Frequently Asked Questions

What is a Moving Home Mortgage, and How Does It Work?

A moving home mortgage, often called a second-time buyer mortgage, is specifically designed for individuals looking to relocate from their current residence to a new one that better suits their changing needs. This type of mortgage provides the financial means necessary to purchase your next home while ensuring the terms remain affordable based on your financial status. The process involves assessing your current equity, determining how much you can borrow, and securing a deal that aligns with your financial capabilities. The advantage for second-time buyers typically includes a larger deposit, which makes them more appealing to lenders and potentially offers more favourable borrowing terms.

How Do I Determine How Much I Can Borrow for My New Home?

Determining your borrowing limit is crucial in the moving home mortgage process. MortgageLine advisors start by assessing the equity in your existing home and your current financial situation. Based on this information, they provide an estimation of how much you could potentially borrow. This step is vital, especially if you aim to upgrade to a larger or more expensive property. It helps set realistic expectations for your house hunting and ensures that the properties you consider are within your financial reach.

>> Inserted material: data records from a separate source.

(** * StravaTalk: the turn controller and the history renderer

    A shallow embedding of [src/stravatalk/app.py], the Streamlit chat
    interface of StravaTalk: [handle_query], which processes one user
    turn, and the loop of [create_interface] that replays the stored
    chat history.

    The session state of Streamlit is an explicit record.  A Python block
    is a function from the session to a run: how the block ended
    (normally or by an exception), the session it left, and the calls it
    made to Streamlit and to its collaborators, in order.  A block that
    raises keeps the effects it had before the raise.

    The pipeline, the chart validator, the chart builder and the display
    are outside the file: they are parameters of the development, each
    free to return or to raise.  The display calls of Streamlit and of
    the debug helpers are taken not to raise, and an exception is an
    instance of Python's [Exception]. *)

From Stdlib Require Import String Ascii List ZArith Bool Arith DecimalString.
From ExtLib Require Import Structures.Monad Structures.MonadExc.
Import ListNotations.
Import MonadNotation.
Local Open Scope string_scope.
Local Open Scope monad_scope.

(** ** Python strings *)

Module Str.

(** [c.lower()] on the ASCII range. *)
Definition lower_ascii (c : ascii) : ascii :=
  let n := nat_of_ascii c in
  if ((65 <=? n) && (n <=? 90))%nat then ascii_of_nat (n + 32) else c.

(** [s.lower()] *)
Fixpoint lower (s : string) : string :=
  match s with
  | EmptyString => EmptyString
  | String c s' => String (lower_ascii c) (lower s')
  end.
(** C6.  For every pair of an evaluator name and a task type that the
    matrix marks inapplicable, an evaluator gated by the look-up returns,
    on every timeline classified with that task type, a result with no
    violation, [passed = true] and [metadata.skipped = true]. *)
Theorem inapplicable_evaluator_is_skipped
    (evaluatorName : string) (taskType : TaskType)
    (rules : list TimelineEvent.t -> SessionInfo.t -> Clock ->
             EvaluationResult.t * Clock)
    (timeline : list TimelineEvent.t) (sessionInfo : SessionInfo.t)
    (now : Clock) :
  applicable (getEvaluatorApplicability evaluatorName taskType) = false ->
  detectTaskType (GatedEvaluator.firstUserMessage timeline) timeline
  = taskType ->
  let result :=
    fst (GatedEvaluator.evaluate evaluatorName rules timeline sessionInfo
           now) in
  EvaluationResult.violations result = []
  /\ EvaluationResult.passed result = true
  /\ jfield (EvaluationResult.metadata result) "skipped" = Some (JBool true)
  /\ EvaluationResult.evaluator result = evaluatorName.
Proof.
  intros Hno Htype. unfold GatedEvaluator.evaluate.
  rewrite Htype, Hno. simpl. repeat split; reflexivity.
Qed.

End Applicability.
(** [makeReport] at the first midnight of a month: the end is 86399 seconds
    after the midnight that starts the last day. *)
Lemma makeReport_instant name dir idx s e :
  inForce l s (civilMidnight idx 1) ->
  inForce l e (civilMidnight (idx + 1) 0) ->
  makeReport name dir (instant l s (civilMidnight idx 1))
  = zoneWindow l s e name dir idx.
Proof.
  intros Hs He.
  pose proof (daysIn_pos (idx / 12) (idx mod 12 + 1)) as Hp.
  destruct (civil_instant idx 1 s ltac:(lia) Hs) as [Hd _].
  unfold makeReport, zoneWindow, Year, Month. rewrite Hd. cbn [fst snd]. f_equal.
  rewrite (AddDate_instant idx s 1 (-1) e Hs He).
  unfold Add, instant. cbn [nsec unixSec loc].
  change (23 * Hour + 59 * Minute + 59 * Second) with 86399000000000.
  change (Z.quot 86399000000000 1000000000) with 86399.
  change (0 + Z.rem 86399000000000 1000000000) with 0.
  cbn [Z.leb Z.ltb Z.compare]. f_equal.
  unfold civilMidnight, secondsPerDay. lia.
Qed.

Variables s e : Z -> Z.

(** The loop fills the slots [i], [i + 1], ... with what [makeReport] builds
    for the months before the month of [last], one month further back at
    each slot. *)
Lemma reports_loop_zone tk n : forall i idx reps,
  (i + n <= length reps)%nat ->
  (forall k, idx - Z.of_nat n <= k <= idx -> inForce l (s k) (civilMidnight k 1)) ->
  (forall k, idx - Z.of_nat n <= k < idx ->
     inForce l (e k) (civilMidnight (k + 1) 0)) ->
  let rs := reports_loop tk n i (instant l (s idx) (civilMidnight idx 1)) reps in
  length rs = length reps
  /\ (forall j, (j < n)%nat ->
        rs !! (i + j)%nat
        = Some (zoneWindow l (s (idx - (Z.of_nat j + 1))) (e (idx - (Z.of_nat j + 1)))
                  (tname tk) (dir tk) (idx - (Z.of_nat j + 1))))
  /\ (forall j, (j < i)%nat -> rs !! j = reps !! j).
Proof.
  induction n as [|n IH]; intros i idx reps Hlen Hs He; cbn [reports_loop].
  - split; [reflexivity|]. split; [lia|]. reflexivity.
  - assert (Hs0 : inForce l (s idx) (civilMidnight idx 1)) by (apply Hs; lia).
    assert (Hs1 : inForce l (s (idx - 1)) (civilMidnight (idx - 1) 1))
      by (apply Hs; lia).
    assert (He1 : inForce l (e (idx - 1)) (civilMidnight (idx - 1 + 1) 0))
      by (apply He; lia).
    rewrite (AddDate_instant idx (s idx) (-1) 0 (s (idx - 1)) Hs0);
      [| replace (idx + -1) with (idx - 1) by lia;
         replace (1 + 0) with 1 by lia; exact Hs1].
    replace (idx + -1) with (idx - 1) by lia.
    replace (1 + 0) with 1 by lia.
    rewrite (makeReport_instant _ _ (idx - 1) (s (idx - 1)) (e (idx - 1)) Hs1 He1).
    set (reps' := <[i := zoneWindow l (s (idx - 1)) (e (idx - 1)) (tname tk) (dir tk)
                           (idx - 1)]> reps).
    assert (Hlen' : (S i + n <= length reps')%nat)
      by (subst reps'; rewrite length_insert; lia).
    destruct (IH (S i) (idx - 1) reps' Hlen') as (IH1 & IH2 & IH3).
    { intros k Hk. apply Hs. lia. }
    { intros k Hk. apply He. lia. }
    split; [|split].
    + rewrite IH1. subst reps'. apply length_insert.
    + intros [|j] Hj.
      * rewrite Nat.add_0_r, IH3 by lia. subst reps'.
        rewrite list_lookup_insert_eq by lia. reflexivity.
      * replace (i + S j)%nat with (S i + j)%nat by lia.
        rewrite IH2 by lia.
        replace (idx - 1 - (Z.of_nat j + 1)) with (idx - (Z.of_nat (S j) + 1)) by lia.
        reflexivity.
    + intros j Hj. rewrite IH3 by lia. subst reps'.
      apply list_lookup_insert_ne. lia.
Qed.

End Zone.

(** The local reading of the end of such a window: the last second of the
    month, shifted by the change of offset since the midnight that started
    the last day. *)
Lemma zoneWindow_end l s e name dir idx :
  let r := zoneWindow l s e name dir idx in
  let shift := offsetAt l (unixSec (end_ r)) - e in
  abs (end_ r) = civilMidnight (idx + 1) 1 - 1 + shift
  /\ (shift = 0 ->
      dateOf (end_ r)
      = (idx / 12, idx mod 12 + 1, daysIn (idx / 12) (idx mod 12 + 1))
      /\ Clock (end_ r) = (23, 59, 59))
  /\ (Clock (end_ r) = (23, 59, 59) -> shift mod 86400 = 0).
Proof.
  intros r shift.
  assert (Ha : abs (end_ r) = civilMidnight (idx + 1) 1 - 1 + shift).
  { subst shift r. unfold abs, zoneWindow. cbn [end_ unixSec loc]. lia. }
  split; [exact Ha|]. split.
  - intros H0.
    pose proof (daysIn_pos (idx / 12) (idx mod 12 + 1)) as Hp.
    apply (civil_of_abs _ (idx / 12) (idx mod 12 + 1) _ 86399).
    + rewrite Ha, H0. unfold civilMidnight. rewrite firstDay_succ.
      unfold firstDay, dayNumber, secondsPerDay. lia.
    + unfold secondsPerDay. lia.
    + lia.
    + lia.
  - unfold Clock. rewrite Ha. unfold civilMidnight, secondsPerDay.
    set (D := firstDay (idx + 1) + 1 - 1). intros [= H1 H2 H3]. lia.
Qed.

(** In every location, as long as the first midnights of the months concerned
    and the midnights that start their last days are read with the offsets
    [s] and [e]: the expansion returns the reports of the [months] months
    before the month of now, the latest first; each starts at 00:00:00 on the
    first day of its month; its end is 86399 seconds after the midnight that
    starts the last day of the month, which is 23:59:59 on that day when the
    offset is still the same then; and the end of a window plus one second is
    the start of the window of the next month plus the change of offset
    between the two midnights. *)
Lemma reports_zone E tk (s e : Z -> Z) :
  let l := Local E in
  let idx0 := monthIndex (Year (t tk)) (Month (t tk)) in
  0 <= months tk ->
  (forall k, idx0 - months tk <= k <= idx0 -> inForce l (s k) (civilMidnight k 1)) ->
  (forall k, idx0 - months tk <= k < idx0 -> inForce l (e k) (civilMidnight (k + 1) 0)) ->
  exists rs,
    reports E tk = Ret rs
    /\ length rs = Z.to_nat (months tk)
    /\ (forall (i : nat) r, rs !! i = Some r ->
          let idx := idx0 - (Z.of_nat i + 1) in
          r = zoneWindow l (s idx) (e idx) (tname tk) (dir tk) idx
          /\ dateOf (start r) = (idx / 12, idx mod 12 + 1, 1)
          /\ Clock (start r) = (0, 0, 0)
          /\ (offsetAt l (unixSec (end_ r)) = e idx ->
              dateOf (end_ r)
              = (idx / 12, idx mod 12 + 1, daysIn (idx / 12) (idx mod 12 + 1))
              /\ Clock (end_ r) = (23, 59, 59))
          /\ (Clock (end_ r) = (23, 59, 59) ->
              (offsetAt l (unixSec (end_ r)) - e idx) mod 86400 = 0))
    /\ (forall (i : nat) r r', rs !! i = Some r -> rs !! S i = Some r' ->
          let idx := idx0 - (Z.of_nat i + 1) in
          unixSec (end_ r') + 1 = unixSec (start r) + (s idx - e (idx - 1))).
Proof.
  intros l idx0 Hm Hs He. unfold reports.
  destruct (Z.ltb_spec (months tk) 0) as [?|_]; [lia|].
  fold l. fold idx0 in Hs.
  rewrite (Date_inForce l _ _ _ (s idx0)) by (apply Hs; lia).
  fold idx0.
  eexists. split; [reflexivity|].
  destruct (reports_loop_zone l s e tk (Z.to_nat (months tk)) 0 idx0
              (replicate (Z.to_nat (months tk)) zeroReport)) as (H1 & H2 & _).
  { rewrite length_replicate. lia. }
  { intros k Hk. apply Hs. lia. }
  { intros k Hk. apply He. lia. }
  set (rs := reports_loop tk (Z.to_nat (months tk)) 0
               (instant l (s idx0) (civilMidnight idx0 1))
               (replicate (Z.to_nat (months tk)) zeroReport)) in *.
  assert (Hlen : length rs = Z.to_nat (months tk)).
  { rewrite H1. apply length_replicate. }
  assert (Hat : forall (i : nat) r, rs !! i = Some r ->
            r = zoneWindow l (s (idx0 - (Z.of_nat i + 1))) (e (idx0 - (Z.of_nat i + 1)))
                  (tname tk) (dir tk) (idx0 - (Z.of_nat i + 1))).
  { intros i r Hi. pose proof (lookup_lt_Some _ _ _ Hi) as Hlt.
    rewrite Hlen in Hlt. pose proof (H2 i Hlt) as Hx.
    change (0 + i)%nat with i in Hx. rewrite Hx in Hi. now injection Hi as <-. }
  split; [exact Hlen|]. split.
  - intros i r Hi. set (idx := idx0 - (Z.of_nat i + 1)).
    pose proof (lookup_lt_Some _ _ _ Hi) as Hlt. rewrite Hlen in Hlt.
    pose proof (Hat i r Hi) as Hr. fold idx in Hr.
    split; [exact Hr|].
    pose proof (daysIn_pos (idx / 12) (idx mod 12 + 1)) as Hp.
    assert (Hsi : inForce l (s idx) (civilMidnight idx 1))
      by (apply Hs; subst idx; lia).
    destruct (civil_instant l idx 1 (s idx) ltac:(lia) Hsi) as [Hd Hc].
    destruct (zoneWindow_end l (s idx) (e idx) (tname tk) (dir tk) idx)
      as (_ & Hgood & Hclock).
    rewrite Hr. cbn [start]. split; [exact Hd|]. split; [exact Hc|]. split.
    + intros Ho. apply Hgood. lia.
    + exact Hclock.
  - intros i r r' Hi Hi'. set (idx := idx0 - (Z.of_nat i + 1)).
    rewrite (Hat i r Hi), (Hat (S i) r' Hi'). fold idx.
    replace (idx0 - (Z.of_nat (S i) + 1)) with (idx - 1) by (subst idx; lia).
    unfold zoneWindow, instant. cbn [start end_ unixSec].
    replace (idx - 1 + 1) with idx by lia. lia.
Qed.
(** * legostocker: the LEGO set store of [legostocker/sets.py]

    A shallow embedding of [RebrickableStore] (its factory [from_csv],
    the row conversion [_pdrow_to_set] and the lookup [by_id]) together
    with the few Python builtins and pandas operations these methods call,
    followed by the properties of the lookup contract.

    Conventions.
    - A Python exception is a value of [exn]; a call that may raise returns
      a [result].
    - A cell of the table is a [value]: the objects that [pandas.read_csv]
      puts into a frame (text, integers, floats with NaN for a missing
      entry, booleans).
    - Text is ASCII text; Python's treatment of non-ASCII digits and
      white space in [int(...)] is outside the model, and [int] reads a
      text of any length (the Python 3.8 of the repository's time). The
      white space of an ASCII text is 0x09 to 0x0d and 0x20.
    - pandas is the pandas 1.x of the repository's time: text columns are
      object columns, a non-text entry tests as NaN under [.str.startswith],
      and a mask holding NaN cannot index a frame. *)

From Stdlib Require Import ZArith List String Ascii Bool Lia.
From Stdlib Require Import DecimalString SpecFloat.
From Stdlib Require DecimalPos.
Import ListNotations.

Local Open Scope string_scope.
Local Open Scope Z_scope.

(** ** Exceptions and results *)

Inductive exn : Type :=
| AssertionError
| ValueError
| OverflowError
| AttributeError
| KeyError
| IndexError
| FileNotFoundError
| PermissionError
| ParserError
| EmptyDataError.
Lemma extract_output_spec (image mask : canvas) (b : rect) :
  let crop := extract_crop image mask b in
  let out := extractThroughMask image mask b in
  match trimTransparent crop with
  | Throw e => out = Throw e
  | Ok None => out = Ok crop /\ trimTransparent crop = Ok None
  | Ok (Some t) => exists o, out = Ok o /\
      width o = rw t /\ height o = rh t /\
      trimTransparent o = Ok (Some (Rect 0 0 (rw t) (rh t))) /\
      forall i j, 0 <= i < rw t -> 0 <= j < rh t ->
        alpha (get_pixel o i j) = alpha (get_pixel crop (rx t + i) (ry t + j))
  end.
Proof.
  intros crop out; unfold out, extractThroughMask; fold crop.
  destruct (trimTransparent crop) as [[t|]|e] eqn:Ht; [| split; reflexivity | reflexivity].
  unfold trimTransparent in Ht.
  destruct (getImageData_throws (width crop) (height crop)); [discriminate|].
  injection Ht as Ht.
  assert (Htight : tight_bbox crop t).
  { pose proof (computeBounds_spec crop) as H; rewrite <- trim_eq_bounds, Ht in H;
      exact H. }
  assert (Hpos : rect_inside (width crop) (height crop) t)
    by (apply computeBounds_inside; rewrite <- trim_eq_bounds; exact Ht).
  set (o := drawImage SourceOver (createMask (rw t) (rh t)) crop (rx t) (ry t) (rw t) (rh t) 0 0).
  exists o; split; [reflexivity|].
  assert (Ha : forall i j, alpha (get_pixel o i j) =
    if in_rect (Rect 0 0 (rw t) (rh t)) i j
    then alpha (get_pixel crop (rx t + i) (ry t + j)) else 0) by (intros; apply alpha_trim_copy).
  assert (Hs : forall i j, selected o i j =
    in_rect (Rect 0 0 (rw t) (rh t)) i j && selected crop (rx t + i) (ry t + j)).
  { intros i j; rewrite !selected_alpha_pos, Ha.
    destruct (in_rect _ i j); reflexivity. }
  split; [reflexivity | split; [reflexivity | split]].
  - unfold trimTransparent.
    rewrite getImageData_no_throw by (unfold rect_inside in Hpos; simpl; lia).
    f_equal; rewrite trim_eq_bounds; apply computeBounds_tight_eq.
    destruct Htight as (I & (y1 & L) & (y2 & R) & (x1 & T) & (x2 & D)).
    pose proof (I _ _ L); pose proof (I _ _ R); pose proof (I _ _ T); pose proof (I _ _ D).
    unfold tight_bbox; simpl; split; [|split; [|split; [|split]]].
    + intros x y Hxy; rewrite Hs in Hxy; apply andb_true_iff in Hxy as [Hr _].
      unfold in_rect in Hr; simpl in Hr; bool_to_prop; lia.
    + exists (y1 - ry t); rewrite Hs, andb_true_iff; split;
        [unfold in_rect; simpl; bool_to_prop; lia | eapply selected_at; [| | exact L]; lia].
    + exists (y2 - ry t); rewrite Hs, andb_true_iff; split;
        [unfold in_rect; simpl; bool_to_prop; lia | eapply selected_at; [| | exact R]; lia].
    + exists (x1 - rx t); rewrite Hs, andb_true_iff; split;
        [unfold in_rect; simpl; bool_to_prop; lia | eapply selected_at; [| | exact T]; lia].
    + exists (x2 - rx t); rewrite Hs, andb_true_iff; split;
        [unfold in_rect; simpl; bool_to_prop; lia | eapply selected_at; [| | exact D]; lia].
  - intros i j Hi Hj; rewrite Ha.
    replace (in_rect _ i j) with true by (symmetry; unfold in_rect; simpl; bool_to_prop; lia).
    reflexivity.
Qed.

(** The image [extractThroughMask] returns is already trimmed: trimming
    it again gives its full rectangle (or [None] for a blank crop, which
    is returned untrimmed); its size is the trimmed box of the masked
    crop, and each of its pixels has the alpha of the crop pixel at the
    same offset in that box.  When trimming the crop throws, so does
    [extractThroughMask], with the same error. *)
Theorem extract_output_trimmed (image mask : canvas) (b : rect) :
  let crop := extract_crop image mask b in
  let out := extractThroughMask image mask b in
  match trimTransparent crop with
  | Throw e => out = Throw e
  | Ok None => out = Ok crop /\ trimTransparent crop = Ok None
  | Ok (Some t) => exists o, out = Ok o /\
      width o = rw t /\ height o = rh t /\
      trimTransparent o = Ok (Some (Rect 0 0 (rw t) (rh t))) /\
      forall i j, 0 <= i < rw t -> 0 <= j < rh t ->
        alpha (get_pixel o i j) = alpha (get_pixel crop (rx t + i) (ry t + j))
  end.
Proof. apply extract_output_spec. Qed.


(** ** Live rectangles of box and handle drags *)

(** Every rectangle a box drag shows (and commits at pointer-up) lies
    inside the image and is at least one pixel wide and high. *)
Theorem box_move_inside (imgW imgH sx sy ipx ipy : Z) (r : rect) :
  box_move imgW imgH sx sy ipx ipy = Some r -> rect_inside imgW imgH r.
Proof.
  unfold box_move; destruct ((0 <? _) && (0 <? _)) eqn:E; [|discriminate].
  intros Hr; injection Hr as <-; bool_to_prop; unfold rect_inside; simpl; lia.
Qed.

Lemma box_move_inside_witness :
  box_move 10 10 8 8 20 (-3) = Some (Rect 8 0 2 10) /\ rect_inside 10 10 (Rect 8 0 2 10).
Proof.
  assert (E : box_move 10 10 8 8 20 (-3) = Some (Rect 8 0 2 10)) by reflexivity.
  split; [exact E | exact (box_move_inside 10 10 8 8 20 (-3) _ E)].
Defined.

(** While both corners of a box drag are inside the image, the live
    rectangle spans exactly the two corners, and no rectangle is stored
    when the drag has no width or no height. *)
Theorem box_move_spans_corners (imgW imgH sx sy ipx ipy : Z) :
  0 <= sx <= imgW -> 0 <= ipx <= imgW -> 0 <= sy <= imgH -> 0 <= ipy <= imgH ->
  box_move imgW imgH sx sy ipx ipy =
  if (sx =? ipx) || (sy =? ipy) then None
  else Some (Rect (Z.min sx ipx) (Z.min sy ipy) (Z.abs (ipx - sx)) (Z.abs (ipy - sy))).
Proof.
  intros H1 H2 H3 H4; unfold box_move.
  rewrite (Z.max_r 0 (Z.min sx ipx)) by lia; rewrite (Z.max_r 0 (Z.min sy ipy)) by lia.
  rewrite (Z.min_l (Z.abs (ipx - sx))) by lia; rewrite (Z.min_l (Z.abs (ipy - sy))) by lia.
  destruct (Z.eqb_spec sx ipx), (Z.eqb_spec sy ipy), (Z.ltb_spec 0 (Z.abs (ipx - sx))),
    (Z.ltb_spec 0 (Z.abs (ipy - sy))); simpl; reflexivity || lia.
Qed.

Lemma box_move_spans_corners_witness :
  0 <= 2 <= 10 /\ 0 <= 7 <= 10 /\ 0 <= 9 <= 10 /\ 0 <= 1 <= 10 /\
  box_move 10 10 2 9 7 1 = Some (Rect 2 1 5 8).
Proof.
  assert (A : 0 <= 2 <= 10) by lia; assert (B : 0 <= 7 <= 10) by lia;
  assert (C : 0 <= 9 <= 10) by lia; assert (D : 0 <= 1 <= 10) by lia.
  split; [exact A | split; [exact B | split; [exact C | split; [exact D|]]]].
  rewrite (box_move_spans_corners 10 10 2 9 7 1 A B C D); reflexivity.
Defined.

(** Every rectangle a handle drag shows (and commits) lies inside the
    image, whatever the original bounds. *)
Theorem handle_move_inside (imgW imgH : Z) (hid : HandleId) (ob : rect) sx sy ipx ipy
  (r : rect) :
  handle_move imgW imgH hid ob sx sy ipx ipy = Some r -> rect_inside imgW imgH r.
Proof.
  destruct hid; unfold handle_move; simpl;
    match goal with |- context [if ?c then _ else _] => destruct c eqn:E end;
    intros Hr; try discriminate; injection Hr as <-; bool_to_prop;
    unfold rect_inside; simpl; lia.
Qed.

Lemma handle_move_inside_witness :
  handle_move 20 40 HW (Rect 5 5 10 30) 5 20 (-5) 20 = Some (Rect 0 5 20 30) /\
  rect_inside 20 40 (Rect 0 5 20 30).
Proof.
  assert (E : handle_move 20 40 HW (Rect 5 5 10 30) 5 20 (-5) 20 = Some (Rect 0 5 20 30))
    by reflexivity.
  split; [exact E | exact (handle_move_inside 20 40 HW _ 5 20 (-5) 20 _ E)].
Defined.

What Steps Should I Take to Prepare to Apply for a Moving Home Mortgage?

Preparing for a moving home mortgage involves several key steps to ensure you are in the best financial position possible when you apply. Firstly, organise your finances, including bank accounts and savings, at least six months in advance. Regularly pay your rent through monthly transfers and avoid any missed payments. Build up your savings in a dedicated account to demonstrate financial stability. Once these steps are in place, you can begin the application process, starting with an initial consultation with a MortgageLine advisor to get an idea of your borrowing capacity.

What is the Mortgage Approval Process Like?

Once you’re financially prepared, the mortgage approval process begins. Initially, you will receive a ‘Mortgage Approval in Principle,’ which gives you an idea of the amount you can borrow. This approval is typically valid for six months and can be extended if needed. After securing this preliminary approval, MortgageLine will recommend the best lender based on your financial profile and apply for a formal loan approval. Once you find a property and go on sale, your application progresses to a full Formal Loan Offer, which is necessary for contract signing and finalising your new home purchase.

How Do I Check My Affordability for a New Mortgage?

Checking your affordability involves a thorough review with a MortgageLine adviser. They will examine your current financial circumstances, which may have changed since your last mortgage. The review includes your income verification, monthly expenses, and other financial obligations to determine your net income and calculate your repayment capacity. This comprehensive assessment ensures that the proposed mortgage payments are manageable and that you meet the lender’s criteria, helping to secure the most favourable mortgage terms tailored to your financial situation.